▸ The problem:
Copy out the entries below exactly as they stand, but only from the line containing "if (b =? 0)%float" through the line containing "generator. *)".

▸ Entries provided:
══════════════════════════════

(** * Bank queue simulation: a shallow embedding of [scripts/simulation.py]

    The simulation is a single-server FIFO queue driven by a two-slot
    event clock.  Python's [float] is IEEE-754 binary64, which is exactly
    Rocq's primitive [float]; the embedding therefore keeps the arithmetic
    of the source (rounding, infinities, the [1e-6] tolerance) instead of
    idealising it.  Python's unbounded [int] is [Z].

    [Customer] objects are shared between [self.customers] and
    [self.queue]: the store is the list [customers] and a reference to a
    customer is its position in that list (which is also its [id]). *)

From Stdlib Require Import ZArith Lia Bool Floats.
From stdpp Require Import base list.

Local Open Scope Z_scope.

(** ** Python primitives used by the source *)

Module Py.

(** The exceptions that the modelled code can raise. *)
Inductive Exn : Set :=
| StopIteration
| ZeroDivisionError
| OverflowError.

(** [float('inf')]. *)
Definition inf : float := infinity.

(** [min(a, b)] on floats: the first argument is kept unless the second
    is strictly smaller. *)
Definition min (a b : float) : float :=
  if (b <? a)%float then b else a.

(** [max(a, b)] on ints: the first argument is kept unless the second is
    strictly greater. *)
Definition max (a b : Z) : Z :=
  if (a <? b)%Z then b else a.

(** [float(n)] for an int [n]: correctly rounded, [OverflowError] when the
    magnitude does not fit. *)
Definition float_of_int (n : Z) : Exn + float :=
  let f := SF2Prim (binary_normalize prec emax n 0 false) in
  if is_infinity f then inl OverflowError else inr f.

(** [a / b] on floats: a zero divisor (of either sign) raises. *)
Definition truediv (a b : float) : Exn + float :=
  if (b =? 0)%float then inl ZeroDivisionError else inr (a / b)%float.

(** [next(c for c in l if p(c))], returning the position of the object
    found; [None] stands for the [StopIteration] of an exhausted
    generator. *)
Fixpoint next_index {A} (p : A -> bool) (l : list A) : option nat :=
  match l with
  | [] => None
  | x :: l' => if p x then Some O else S <$> next_index p l'
  end.

End Py.

(** ** [Customer] *)

Record Customer : Set := mkCustomer {
  id : Z;
  arrival_time : float;
  service_time : float;
  service_start : float;
  departure_time : float
}.

(** The dataclass constructor with its two defaulted fields. *)
Definition new_Customer (i : Z) (arrival service : float) : Customer :=
  mkCustomer i arrival service 0%float 0%float.

Definition waiting_time (c : Customer) : float :=
  (service_start c - arrival_time c)%float.

Definition time_in_system (c : Customer) : float :=
  (departure_time c - arrival_time c)%float.

Definition set_service_start (t : float) (c : Customer) : Customer :=
  mkCustomer (id c) (arrival_time c) (service_time c) t (departure_time c).

Definition set_departure_time (t : float) (c : Customer) : Customer :=
  mkCustomer (id c) (arrival_time c) (service_time c) (service_start c) t.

══════════════════════════════

▸ Answer for this exercise:
  if (b =? 0)%float then inl ZeroDivisionError else inr (a / b)%float.

(** [next(c for c in l if p(c))], returning the position of the object
    found; [None] stands for the [StopIteration] of an exhausted
    generator. *)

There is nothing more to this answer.